By MADDISON BOOTH, Alabama Daily News
AUBURN, Ala. – With just one more day until the runoff election, Republican U.S. Senate candidates Katie Britt and Mo Brooks are focusing on getting their voters to the polls.
Alabama’s May primary election saw a voter turnout of 23%, according to the Secretary of State’s office. For the runoff, John Merrill is expecting voter participation to be even lower, ranging from 10 to 15%.
Official election results show that in the primary, Britt, former Business Council of Alabama leader and chief of staff to retiring U.S. Sen. Richard Shelby, led the way with 44.75% and Brooks, a longtime congressman from Huntsville, followed with 29.15%. Recent polls show Britt growing her lead over Brooks since the primary.
Mike Durant fell short of the runoff with 23%. However, his voters could be a game changer on Tuesday.
Both campaign teams are confident that primary voters will return to the polls Tuesday with new views on the race.
“We think a lot of Alabamians who supported Mr. Durant on May 24 are going to vote for Katie on June 21 because people are tired of do-nothing career politicians who serve only themselves,” Sean Ross, a spokesman for Britt’s campaign, said.
Will Hampson, spokesman for the Brooks campaign, said that he has heard from previous Britt supporters that they plan to vote for Brooks in the runoff.
“I think a lot of people are starting to really hone in and realize what’s going on here: That Washington D.C. and the Swamp, the special interest groups, they’re all in for one candidate,” Hampson said.
The winner Tuesday will face Democratic nominee Will Boyd in November.
We enjoyed being in Prattville to share our message and remind everyone to vote this Tuesday!
Alabama’s future is on the ballot, and I’d be honored to earn your vote.
— Katie Britt for AL (@KatieBrittforAL) June 18, 2022
Both campaigns have been relying heavily on their volunteer bases to get their message out statewide.
From door-knocking and phone banks to social media posts, volunteers have been busy championing their candidate’s cause in every Alabama county.
Britt has been on the road meeting voters from the start. Before the primary, she had successfully visited all 67 counties in Alabama and stated that she was on her way to visiting each one twice. She has used the past month to continue on this mission. Her field operations staff has expanded from a team of eight to 18.
Hampson said Brooks’ team is enlisting the help of Sen. Rand Paul, R-KY, and members of the House Freedom Caucus for a last minute push. Paul is joining Brooks for a series of public appearances over the weekend.
Britt has garnered a large amount of media attention since Saturday, when former President Donald Trump gave her the endorsement he pulled from Brooks back in March.
What a great day with @RandPaul! I appreciate him coming to Alabama to unequivocally confirm that I am the only conservative in this race.
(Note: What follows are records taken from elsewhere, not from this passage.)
(** * The dialogue pre-processing pipeline of [data_processing/processor.py]

    A shallow embedding of the [Processor] class: text cleaning, transcript
    formatting, summary extraction from the JSON blob, prompt assembly, the
    per-record step and the dataset-level driver, followed by the properties
    the specification states about them. *)

From Stdlib Require Import ZArith NArith Ascii String List Lia.
From stdpp Require Import gmap list.

Local Open Scope N_scope.
Set Warnings "-register-all".

(** ** Python values *)

(** A Python [str] is a sequence of Unicode code points. *)
Abbreviation char := N (only parsing).
Abbreviation str := (list N) (only parsing).

Fixpoint py (s : string) : str :=
  match s with
  | EmptyString => []
  | String a s' => N_of_ascii a :: py s'
  end.
Arguments py s%_string.

Definition nl : str := [10].

(** [str.isspace] on one code point; [\s] of the [re] module on [str]
    patterns tests the same set. *)
Definition isspace (c : char) : bool :=
  ((9 <=? c) && (c <=? 13)) || ((28 <=? c) && (c <=? 32))
  || (c =? 133) || (c =? 160) || (c =? 5760)
  || ((8192 <=? c) && (c <=? 8202))
  || (c =? 8232) || (c =? 8233) || (c =? 8239) || (c =? 8287) || (c =? 12288).

(** The literals of a JSON number keep their exact decimal value
    [m * 10^e]; [NaN], [Infinity] and [-Infinity] are accepted by [json]. *)
Inductive pyfloat :=
| FDec (m e : Z)
| FInf (negative : bool)
| FNaN.

Inductive value :=
| VNone
| VBool (b : bool)
| VInt (z : Z)
| VFloat (f : pyfloat)
| VStr (s : str)
| VList (l : list value)
| VDict (d : list (str * value)).

(** The exceptions the modelled code can raise. *)
Inductive exn :=
| JSONDecodeError
| KeyError (key : value)
| TypeError
| AttributeError
| ValueError
| TokenizerFailure.

Inductive result (A : Type) :=
| Ok (a : A)
| Err (e : exn).
Arguments Ok {A} a.
Arguments Err {A} e.

Definition bind {A B} (m : result A) (k : A -> result B) : result B :=
  match m with
  | Ok a => k a
  | Err e => Err e
  end.

Notation "'do' x <- m ; k" := (bind m (fun x => k))
  (at level 10, x name, m at level 100, k at level 200).

Fixpoint mapM {A B} (f : A -> result B) (l : list A) : result (list B) :=
  match l with
  | [] => Ok []
  | x :: l' => do y <- f x; do ys <- mapM f l'; Ok (y :: ys)
  end.

Definition is_Ok {A} (r : result A) : Prop := exists a, r = Ok a.
Definition is_Err {A} (r : result A) : Prop := exists e, r = Err e.

(** ** The fragment of [re] the program uses *)

Fixpoint drop_while {A} (p : A -> bool) (l : list A) : list A :=
  match l with
  | [] => []
  | x :: l' => if p x then drop_while p l' else l
  end.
I hope Alabamians will heed his advice and vote Mo Brooks on Tuesday. pic.twitter.com/IPjow08LNh
— Mo Brooks (@MoBrooks) June 18, 2022
Brooks has been fighting back by calling Britt a RINO — Republican in name only — and arguing that her campaign is being financially supported by many prominent Washington D.C. figures. The Britt camp disputes this claim saying the vast majority of its fundraising has come from in-state donors.
“Congressman Brooks’ lies have gotten even worse as he has gotten more desperate during this campaign,” Ross said. “We feel like the truth will win on June 21, because Alabama families know Katie is the best candidate to fight for Alabama’s values and Alabama’s people in the U.S. Senate.”
Brooks on the other hand, has recently been hit with an ad claiming “Mo Brooks means Mo taxes.”
“It’s easily refutable,” Hampson said in reference to the accusation. “You look at his record and it’s pretty obvious that there’s zero truth to this.”
The 2022 campaign season in many ways has been defined by attack as, which candidates must work overtime to refute or explain away. Through television and radio ads, mailers and get-out-the-vote efforts, both the Britt and Brooks campaigns are making their final pitches to voters as they prepare to hit the polls on Tuesday and make the final decision for the state’s Republican Senate candidate.